┌─ Data extracts

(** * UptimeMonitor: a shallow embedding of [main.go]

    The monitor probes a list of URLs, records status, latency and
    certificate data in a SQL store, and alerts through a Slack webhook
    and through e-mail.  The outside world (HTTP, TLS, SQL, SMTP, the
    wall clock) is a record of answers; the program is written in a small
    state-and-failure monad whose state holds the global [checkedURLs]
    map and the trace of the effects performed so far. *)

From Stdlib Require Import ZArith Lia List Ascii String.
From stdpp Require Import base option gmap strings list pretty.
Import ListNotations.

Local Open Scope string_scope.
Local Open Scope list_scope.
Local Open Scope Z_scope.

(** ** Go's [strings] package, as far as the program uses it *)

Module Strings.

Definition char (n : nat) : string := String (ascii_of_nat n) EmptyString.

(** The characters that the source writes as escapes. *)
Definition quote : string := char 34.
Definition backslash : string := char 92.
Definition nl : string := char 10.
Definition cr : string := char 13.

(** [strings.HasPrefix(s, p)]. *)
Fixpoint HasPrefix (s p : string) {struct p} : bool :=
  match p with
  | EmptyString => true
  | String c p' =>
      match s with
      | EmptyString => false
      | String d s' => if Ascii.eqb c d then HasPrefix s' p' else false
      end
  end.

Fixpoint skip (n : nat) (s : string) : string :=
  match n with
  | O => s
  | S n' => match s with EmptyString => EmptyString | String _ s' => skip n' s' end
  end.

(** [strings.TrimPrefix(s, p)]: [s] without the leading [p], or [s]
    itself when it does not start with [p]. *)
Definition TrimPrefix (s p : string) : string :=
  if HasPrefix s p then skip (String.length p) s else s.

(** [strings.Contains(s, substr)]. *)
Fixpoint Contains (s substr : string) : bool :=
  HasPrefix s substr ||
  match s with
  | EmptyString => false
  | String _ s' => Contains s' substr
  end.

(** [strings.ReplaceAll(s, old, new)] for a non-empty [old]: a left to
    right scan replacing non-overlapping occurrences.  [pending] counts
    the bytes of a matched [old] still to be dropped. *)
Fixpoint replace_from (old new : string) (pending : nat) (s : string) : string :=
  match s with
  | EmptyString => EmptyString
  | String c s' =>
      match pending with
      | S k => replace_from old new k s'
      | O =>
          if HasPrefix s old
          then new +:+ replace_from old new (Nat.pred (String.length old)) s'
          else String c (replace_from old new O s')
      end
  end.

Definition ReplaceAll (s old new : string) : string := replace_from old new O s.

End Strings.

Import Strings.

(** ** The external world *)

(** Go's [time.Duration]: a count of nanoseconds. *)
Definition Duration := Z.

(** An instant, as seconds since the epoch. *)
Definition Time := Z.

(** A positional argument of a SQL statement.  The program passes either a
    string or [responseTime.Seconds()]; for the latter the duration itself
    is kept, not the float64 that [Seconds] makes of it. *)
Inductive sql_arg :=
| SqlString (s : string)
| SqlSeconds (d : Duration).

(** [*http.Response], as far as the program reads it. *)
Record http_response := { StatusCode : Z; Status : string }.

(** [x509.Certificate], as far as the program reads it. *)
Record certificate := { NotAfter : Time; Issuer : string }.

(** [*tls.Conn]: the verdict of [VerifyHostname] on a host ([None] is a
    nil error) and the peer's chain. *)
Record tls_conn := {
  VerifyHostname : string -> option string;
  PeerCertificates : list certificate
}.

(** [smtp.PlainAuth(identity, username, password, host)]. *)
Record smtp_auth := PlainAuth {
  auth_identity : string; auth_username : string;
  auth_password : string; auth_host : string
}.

└─
┌─ Data extracts

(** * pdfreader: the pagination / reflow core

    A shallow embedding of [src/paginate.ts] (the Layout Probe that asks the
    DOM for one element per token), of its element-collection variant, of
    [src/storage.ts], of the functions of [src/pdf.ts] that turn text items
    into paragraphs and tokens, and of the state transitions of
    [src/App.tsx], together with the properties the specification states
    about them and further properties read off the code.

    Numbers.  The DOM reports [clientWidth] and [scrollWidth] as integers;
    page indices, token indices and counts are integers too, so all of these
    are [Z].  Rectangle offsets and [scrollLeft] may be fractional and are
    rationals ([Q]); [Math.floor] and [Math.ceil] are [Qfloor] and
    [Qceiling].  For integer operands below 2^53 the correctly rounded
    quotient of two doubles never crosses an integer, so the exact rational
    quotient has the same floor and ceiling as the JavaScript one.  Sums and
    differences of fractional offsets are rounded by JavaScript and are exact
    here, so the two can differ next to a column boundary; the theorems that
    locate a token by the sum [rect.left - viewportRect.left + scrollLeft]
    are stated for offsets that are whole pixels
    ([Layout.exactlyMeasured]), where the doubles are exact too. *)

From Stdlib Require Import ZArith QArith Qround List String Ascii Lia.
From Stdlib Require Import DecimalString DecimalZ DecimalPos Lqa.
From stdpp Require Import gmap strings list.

└─
┌─ Data extracts

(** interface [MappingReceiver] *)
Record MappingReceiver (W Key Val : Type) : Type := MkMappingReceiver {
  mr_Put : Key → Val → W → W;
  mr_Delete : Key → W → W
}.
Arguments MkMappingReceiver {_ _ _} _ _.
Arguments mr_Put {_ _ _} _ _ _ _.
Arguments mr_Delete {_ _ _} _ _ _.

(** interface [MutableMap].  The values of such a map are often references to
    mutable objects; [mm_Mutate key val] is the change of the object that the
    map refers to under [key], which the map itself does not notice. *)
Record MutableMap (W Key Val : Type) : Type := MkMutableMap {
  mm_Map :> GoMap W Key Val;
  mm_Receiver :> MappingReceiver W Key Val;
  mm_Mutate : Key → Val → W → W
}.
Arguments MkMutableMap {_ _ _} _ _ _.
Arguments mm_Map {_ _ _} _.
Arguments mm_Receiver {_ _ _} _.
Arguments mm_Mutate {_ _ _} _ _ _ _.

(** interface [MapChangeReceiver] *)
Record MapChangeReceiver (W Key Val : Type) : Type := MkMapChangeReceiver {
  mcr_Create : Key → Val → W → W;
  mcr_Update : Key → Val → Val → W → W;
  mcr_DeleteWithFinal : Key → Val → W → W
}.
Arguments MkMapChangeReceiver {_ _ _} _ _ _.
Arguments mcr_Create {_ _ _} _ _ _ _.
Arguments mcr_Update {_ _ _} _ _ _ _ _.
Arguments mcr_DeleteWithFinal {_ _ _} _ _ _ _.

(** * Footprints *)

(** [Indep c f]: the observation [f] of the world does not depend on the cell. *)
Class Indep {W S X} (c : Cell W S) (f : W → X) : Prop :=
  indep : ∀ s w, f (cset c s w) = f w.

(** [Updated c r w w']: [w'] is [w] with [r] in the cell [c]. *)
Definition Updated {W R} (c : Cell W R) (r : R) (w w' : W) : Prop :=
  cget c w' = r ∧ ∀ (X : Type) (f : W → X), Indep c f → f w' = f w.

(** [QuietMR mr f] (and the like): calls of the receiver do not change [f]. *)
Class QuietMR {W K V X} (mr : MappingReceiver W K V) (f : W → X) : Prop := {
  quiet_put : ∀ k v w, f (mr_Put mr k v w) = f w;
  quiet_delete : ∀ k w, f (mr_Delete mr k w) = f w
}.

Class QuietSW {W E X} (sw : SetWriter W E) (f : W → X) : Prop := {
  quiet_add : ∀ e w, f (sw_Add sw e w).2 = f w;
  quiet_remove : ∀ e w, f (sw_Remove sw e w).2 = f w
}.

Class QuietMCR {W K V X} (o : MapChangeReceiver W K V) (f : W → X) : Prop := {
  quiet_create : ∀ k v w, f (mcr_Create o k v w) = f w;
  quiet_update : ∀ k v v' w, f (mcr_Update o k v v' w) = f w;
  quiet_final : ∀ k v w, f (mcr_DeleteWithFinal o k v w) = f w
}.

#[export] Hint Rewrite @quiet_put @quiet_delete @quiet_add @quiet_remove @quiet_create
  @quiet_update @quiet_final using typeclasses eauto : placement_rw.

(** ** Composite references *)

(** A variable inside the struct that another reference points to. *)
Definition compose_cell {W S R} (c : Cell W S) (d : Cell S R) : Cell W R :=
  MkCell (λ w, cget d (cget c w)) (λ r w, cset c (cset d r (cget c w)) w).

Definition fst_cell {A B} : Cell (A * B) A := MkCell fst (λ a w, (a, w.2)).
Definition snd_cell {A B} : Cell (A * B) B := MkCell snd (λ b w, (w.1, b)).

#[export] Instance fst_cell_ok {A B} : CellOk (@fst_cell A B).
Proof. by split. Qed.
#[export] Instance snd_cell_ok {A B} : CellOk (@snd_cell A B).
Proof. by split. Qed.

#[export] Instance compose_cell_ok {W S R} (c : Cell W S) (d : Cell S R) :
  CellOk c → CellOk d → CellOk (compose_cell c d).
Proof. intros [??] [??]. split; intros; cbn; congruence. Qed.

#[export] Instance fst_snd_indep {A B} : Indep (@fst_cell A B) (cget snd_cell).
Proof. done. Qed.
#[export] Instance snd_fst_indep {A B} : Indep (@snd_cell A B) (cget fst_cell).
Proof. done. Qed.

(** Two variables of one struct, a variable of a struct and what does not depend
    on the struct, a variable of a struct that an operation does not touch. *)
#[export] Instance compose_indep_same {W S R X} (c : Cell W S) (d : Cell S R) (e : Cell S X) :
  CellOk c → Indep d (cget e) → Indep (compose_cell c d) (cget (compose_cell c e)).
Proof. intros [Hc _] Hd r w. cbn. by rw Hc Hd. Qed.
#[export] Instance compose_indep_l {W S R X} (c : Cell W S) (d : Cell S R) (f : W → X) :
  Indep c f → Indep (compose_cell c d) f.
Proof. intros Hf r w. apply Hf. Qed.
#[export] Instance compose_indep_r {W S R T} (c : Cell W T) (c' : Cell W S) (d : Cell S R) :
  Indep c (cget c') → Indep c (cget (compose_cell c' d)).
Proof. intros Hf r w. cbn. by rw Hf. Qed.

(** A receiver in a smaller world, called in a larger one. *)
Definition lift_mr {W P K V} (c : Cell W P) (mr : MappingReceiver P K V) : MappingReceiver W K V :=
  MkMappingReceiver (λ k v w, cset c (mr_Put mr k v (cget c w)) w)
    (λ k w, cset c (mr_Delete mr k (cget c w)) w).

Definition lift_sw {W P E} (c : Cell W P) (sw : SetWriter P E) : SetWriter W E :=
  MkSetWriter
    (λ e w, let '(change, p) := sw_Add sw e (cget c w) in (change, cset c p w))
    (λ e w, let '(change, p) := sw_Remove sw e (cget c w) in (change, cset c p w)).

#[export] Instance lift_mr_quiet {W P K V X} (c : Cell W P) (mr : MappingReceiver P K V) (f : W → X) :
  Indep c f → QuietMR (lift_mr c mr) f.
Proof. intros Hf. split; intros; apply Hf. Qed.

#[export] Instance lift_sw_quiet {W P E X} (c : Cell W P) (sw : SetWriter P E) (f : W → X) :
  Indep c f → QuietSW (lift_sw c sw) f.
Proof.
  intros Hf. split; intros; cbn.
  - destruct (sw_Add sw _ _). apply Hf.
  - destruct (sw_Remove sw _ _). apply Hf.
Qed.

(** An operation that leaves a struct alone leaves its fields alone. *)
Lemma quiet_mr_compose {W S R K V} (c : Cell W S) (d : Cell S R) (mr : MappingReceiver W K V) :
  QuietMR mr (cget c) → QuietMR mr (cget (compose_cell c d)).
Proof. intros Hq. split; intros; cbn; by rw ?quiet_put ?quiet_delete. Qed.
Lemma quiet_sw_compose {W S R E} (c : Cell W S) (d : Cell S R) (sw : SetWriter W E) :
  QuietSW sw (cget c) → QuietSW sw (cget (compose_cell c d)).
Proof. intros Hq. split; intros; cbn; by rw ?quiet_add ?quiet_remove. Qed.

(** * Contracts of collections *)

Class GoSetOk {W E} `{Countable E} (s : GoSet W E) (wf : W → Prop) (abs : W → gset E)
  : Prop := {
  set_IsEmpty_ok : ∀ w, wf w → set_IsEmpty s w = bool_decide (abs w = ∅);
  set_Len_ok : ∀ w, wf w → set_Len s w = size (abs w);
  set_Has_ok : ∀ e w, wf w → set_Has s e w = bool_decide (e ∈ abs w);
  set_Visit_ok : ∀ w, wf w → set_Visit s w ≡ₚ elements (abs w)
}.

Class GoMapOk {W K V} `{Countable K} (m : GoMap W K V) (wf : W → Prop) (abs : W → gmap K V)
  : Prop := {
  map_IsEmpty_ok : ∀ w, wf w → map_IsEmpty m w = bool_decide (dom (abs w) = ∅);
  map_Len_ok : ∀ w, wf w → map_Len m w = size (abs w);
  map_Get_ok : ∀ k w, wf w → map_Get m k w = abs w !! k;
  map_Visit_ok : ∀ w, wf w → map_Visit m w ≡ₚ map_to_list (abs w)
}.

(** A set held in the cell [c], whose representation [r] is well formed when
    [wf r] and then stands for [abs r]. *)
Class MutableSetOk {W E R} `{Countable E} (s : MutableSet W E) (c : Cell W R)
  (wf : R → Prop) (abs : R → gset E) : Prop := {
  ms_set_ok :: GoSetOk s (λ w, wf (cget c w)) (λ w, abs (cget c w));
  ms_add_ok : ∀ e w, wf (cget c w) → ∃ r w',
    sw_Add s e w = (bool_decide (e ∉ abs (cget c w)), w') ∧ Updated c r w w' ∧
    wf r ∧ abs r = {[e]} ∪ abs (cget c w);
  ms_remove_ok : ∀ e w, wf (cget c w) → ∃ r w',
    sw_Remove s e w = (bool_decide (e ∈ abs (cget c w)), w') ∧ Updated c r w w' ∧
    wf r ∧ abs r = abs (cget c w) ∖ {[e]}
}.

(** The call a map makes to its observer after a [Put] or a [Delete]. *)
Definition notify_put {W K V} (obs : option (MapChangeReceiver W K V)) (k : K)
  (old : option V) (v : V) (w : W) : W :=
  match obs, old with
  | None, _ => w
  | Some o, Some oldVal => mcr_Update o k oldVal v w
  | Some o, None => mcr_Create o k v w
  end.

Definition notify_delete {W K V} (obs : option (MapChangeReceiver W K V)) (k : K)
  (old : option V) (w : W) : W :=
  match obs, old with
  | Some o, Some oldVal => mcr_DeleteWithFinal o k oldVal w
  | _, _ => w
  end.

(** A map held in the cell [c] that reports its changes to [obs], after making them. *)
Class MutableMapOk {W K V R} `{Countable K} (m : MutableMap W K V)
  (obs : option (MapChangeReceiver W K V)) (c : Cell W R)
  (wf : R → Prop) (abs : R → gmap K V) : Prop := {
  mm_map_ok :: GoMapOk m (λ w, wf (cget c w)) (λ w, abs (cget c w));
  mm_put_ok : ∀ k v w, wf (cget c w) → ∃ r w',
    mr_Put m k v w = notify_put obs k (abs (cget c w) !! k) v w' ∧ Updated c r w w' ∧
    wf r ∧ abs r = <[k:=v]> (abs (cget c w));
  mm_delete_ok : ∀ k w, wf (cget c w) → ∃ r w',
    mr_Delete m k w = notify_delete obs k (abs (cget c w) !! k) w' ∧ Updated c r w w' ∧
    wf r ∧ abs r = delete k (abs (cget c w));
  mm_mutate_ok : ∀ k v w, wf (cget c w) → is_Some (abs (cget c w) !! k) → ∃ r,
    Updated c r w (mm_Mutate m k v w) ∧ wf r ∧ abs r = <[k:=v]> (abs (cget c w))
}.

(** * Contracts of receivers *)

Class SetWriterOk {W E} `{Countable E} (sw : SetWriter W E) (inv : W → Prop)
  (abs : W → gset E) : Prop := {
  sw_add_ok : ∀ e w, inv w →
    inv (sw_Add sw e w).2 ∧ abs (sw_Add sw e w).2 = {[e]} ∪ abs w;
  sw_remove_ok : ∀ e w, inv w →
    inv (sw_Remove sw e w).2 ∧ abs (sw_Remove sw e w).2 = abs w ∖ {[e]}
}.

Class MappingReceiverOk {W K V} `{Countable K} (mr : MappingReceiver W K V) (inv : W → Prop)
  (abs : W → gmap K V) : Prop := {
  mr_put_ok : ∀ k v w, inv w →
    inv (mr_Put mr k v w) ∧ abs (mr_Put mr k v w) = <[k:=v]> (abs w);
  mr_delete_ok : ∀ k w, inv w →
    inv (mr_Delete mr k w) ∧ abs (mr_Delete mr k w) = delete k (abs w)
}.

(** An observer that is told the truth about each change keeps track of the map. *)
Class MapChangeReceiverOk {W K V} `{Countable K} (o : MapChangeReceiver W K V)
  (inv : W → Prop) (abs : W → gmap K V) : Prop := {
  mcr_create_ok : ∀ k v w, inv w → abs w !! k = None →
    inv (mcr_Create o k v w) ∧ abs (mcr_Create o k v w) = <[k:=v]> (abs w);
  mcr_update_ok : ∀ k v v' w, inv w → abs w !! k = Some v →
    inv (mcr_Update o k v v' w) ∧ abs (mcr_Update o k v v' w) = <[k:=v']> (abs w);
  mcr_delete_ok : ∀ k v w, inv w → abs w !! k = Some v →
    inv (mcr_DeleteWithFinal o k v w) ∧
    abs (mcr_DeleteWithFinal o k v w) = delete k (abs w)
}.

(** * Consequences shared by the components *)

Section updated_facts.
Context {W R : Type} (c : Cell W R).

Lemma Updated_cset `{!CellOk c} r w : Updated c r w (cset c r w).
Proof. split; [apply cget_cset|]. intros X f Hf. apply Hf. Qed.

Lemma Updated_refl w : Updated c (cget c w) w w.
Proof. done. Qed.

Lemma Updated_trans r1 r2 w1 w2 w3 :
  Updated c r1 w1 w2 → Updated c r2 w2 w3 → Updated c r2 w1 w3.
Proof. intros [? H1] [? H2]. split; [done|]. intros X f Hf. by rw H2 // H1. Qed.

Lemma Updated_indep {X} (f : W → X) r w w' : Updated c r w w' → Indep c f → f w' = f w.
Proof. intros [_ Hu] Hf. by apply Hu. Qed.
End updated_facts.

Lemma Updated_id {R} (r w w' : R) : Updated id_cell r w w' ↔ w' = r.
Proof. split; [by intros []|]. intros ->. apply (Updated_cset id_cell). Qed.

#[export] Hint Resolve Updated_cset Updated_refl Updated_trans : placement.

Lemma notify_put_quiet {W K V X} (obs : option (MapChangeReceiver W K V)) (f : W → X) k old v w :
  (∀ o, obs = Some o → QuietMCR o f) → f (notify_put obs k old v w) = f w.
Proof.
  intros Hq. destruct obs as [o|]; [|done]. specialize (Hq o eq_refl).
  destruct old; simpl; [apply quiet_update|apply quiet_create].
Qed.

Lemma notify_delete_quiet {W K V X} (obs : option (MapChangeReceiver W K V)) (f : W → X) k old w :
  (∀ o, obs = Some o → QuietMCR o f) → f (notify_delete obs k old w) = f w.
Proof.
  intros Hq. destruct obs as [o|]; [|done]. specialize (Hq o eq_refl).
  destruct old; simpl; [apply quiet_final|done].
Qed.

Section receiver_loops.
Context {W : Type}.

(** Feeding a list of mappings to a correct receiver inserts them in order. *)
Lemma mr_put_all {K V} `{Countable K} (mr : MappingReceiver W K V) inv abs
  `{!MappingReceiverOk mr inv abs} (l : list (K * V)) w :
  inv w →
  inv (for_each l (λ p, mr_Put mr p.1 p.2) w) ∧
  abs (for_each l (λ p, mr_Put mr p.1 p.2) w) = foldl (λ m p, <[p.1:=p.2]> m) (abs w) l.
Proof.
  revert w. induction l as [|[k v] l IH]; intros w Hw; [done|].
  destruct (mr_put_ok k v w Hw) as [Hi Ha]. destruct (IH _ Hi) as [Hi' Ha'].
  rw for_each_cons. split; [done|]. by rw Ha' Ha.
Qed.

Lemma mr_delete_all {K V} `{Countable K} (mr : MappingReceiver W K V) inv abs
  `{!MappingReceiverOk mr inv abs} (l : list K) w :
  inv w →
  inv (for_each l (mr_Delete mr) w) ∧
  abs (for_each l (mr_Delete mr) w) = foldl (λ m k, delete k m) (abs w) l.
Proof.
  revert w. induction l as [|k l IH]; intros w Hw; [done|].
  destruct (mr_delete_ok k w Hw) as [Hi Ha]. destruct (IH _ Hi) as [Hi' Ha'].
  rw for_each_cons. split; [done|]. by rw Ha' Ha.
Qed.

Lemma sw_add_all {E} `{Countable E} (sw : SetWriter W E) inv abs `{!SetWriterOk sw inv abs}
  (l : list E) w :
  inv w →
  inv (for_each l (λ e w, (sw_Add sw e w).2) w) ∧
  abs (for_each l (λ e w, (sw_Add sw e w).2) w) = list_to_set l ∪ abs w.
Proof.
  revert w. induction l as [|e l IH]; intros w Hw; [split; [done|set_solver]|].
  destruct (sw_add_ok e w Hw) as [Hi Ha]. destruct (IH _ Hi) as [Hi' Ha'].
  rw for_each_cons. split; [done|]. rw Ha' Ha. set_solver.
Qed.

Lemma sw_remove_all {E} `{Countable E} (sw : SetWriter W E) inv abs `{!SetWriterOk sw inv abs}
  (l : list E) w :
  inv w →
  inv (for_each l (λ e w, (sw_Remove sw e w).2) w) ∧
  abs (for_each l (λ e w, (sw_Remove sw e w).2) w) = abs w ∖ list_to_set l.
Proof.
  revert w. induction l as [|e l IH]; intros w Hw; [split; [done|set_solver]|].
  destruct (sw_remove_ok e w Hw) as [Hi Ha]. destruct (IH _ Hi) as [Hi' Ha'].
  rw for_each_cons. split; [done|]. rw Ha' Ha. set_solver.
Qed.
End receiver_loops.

└─

### What to do
What is asked for is an exact copy of the lines above from the one containing "(** [QuietMR mr" through the one containing "Proof. intros Hf r w. apply Hf. Qed.", and only those.

### Task response
(** [QuietMR mr f] (and the like): calls of the receiver do not change [f]. *)
Class QuietMR {W K V X} (mr : MappingReceiver W K V) (f : W → X) : Prop := {
  quiet_put : ∀ k v w, f (mr_Put mr k v w) = f w;
  quiet_delete : ∀ k w, f (mr_Delete mr k w) = f w
}.

Class QuietSW {W E X} (sw : SetWriter W E) (f : W → X) : Prop := {
  quiet_add : ∀ e w, f (sw_Add sw e w).2 = f w;
  quiet_remove : ∀ e w, f (sw_Remove sw e w).2 = f w
}.

Class QuietMCR {W K V X} (o : MapChangeReceiver W K V) (f : W → X) : Prop := {
  quiet_create : ∀ k v w, f (mcr_Create o k v w) = f w;
  quiet_update : ∀ k v v' w, f (mcr_Update o k v v' w) = f w;
  quiet_final : ∀ k v w, f (mcr_DeleteWithFinal o k v w) = f w
}.

#[export] Hint Rewrite @quiet_put @quiet_delete @quiet_add @quiet_remove @quiet_create
  @quiet_update @quiet_final using typeclasses eauto : placement_rw.

(** ** Composite references *)

(** A variable inside the struct that another reference points to. *)
Definition compose_cell {W S R} (c : Cell W S) (d : Cell S R) : Cell W R :=
  MkCell (λ w, cget d (cget c w)) (λ r w, cset c (cset d r (cget c w)) w).

Definition fst_cell {A B} : Cell (A * B) A := MkCell fst (λ a w, (a, w.2)).
Definition snd_cell {A B} : Cell (A * B) B := MkCell snd (λ b w, (w.1, b)).

#[export] Instance fst_cell_ok {A B} : CellOk (@fst_cell A B).
Proof. by split. Qed.
#[export] Instance snd_cell_ok {A B} : CellOk (@snd_cell A B).
Proof. by split. Qed.

#[export] Instance compose_cell_ok {W S R} (c : Cell W S) (d : Cell S R) :
  CellOk c → CellOk d → CellOk (compose_cell c d).
Proof. intros [??] [??]. split; intros; cbn; congruence. Qed.

#[export] Instance fst_snd_indep {A B} : Indep (@fst_cell A B) (cget snd_cell).
Proof. done. Qed.
#[export] Instance snd_fst_indep {A B} : Indep (@snd_cell A B) (cget fst_cell).
Proof. done. Qed.

(** Two variables of one struct, a variable of a struct and what does not depend
    on the struct, a variable of a struct that an operation does not touch. *)
#[export] Instance compose_indep_same {W S R X} (c : Cell W S) (d : Cell S R) (e : Cell S X) :
  CellOk c → Indep d (cget e) → Indep (compose_cell c d) (cget (compose_cell c e)).
Proof. intros [Hc _] Hd r w. cbn. by rw Hc Hd. Qed.
#[export] Instance compose_indep_l {W S R X} (c : Cell W S) (d : Cell S R) (f : W → X) :
  Indep c f → Indep (compose_cell c d) f.
Proof. intros Hf r w. apply Hf. Qed.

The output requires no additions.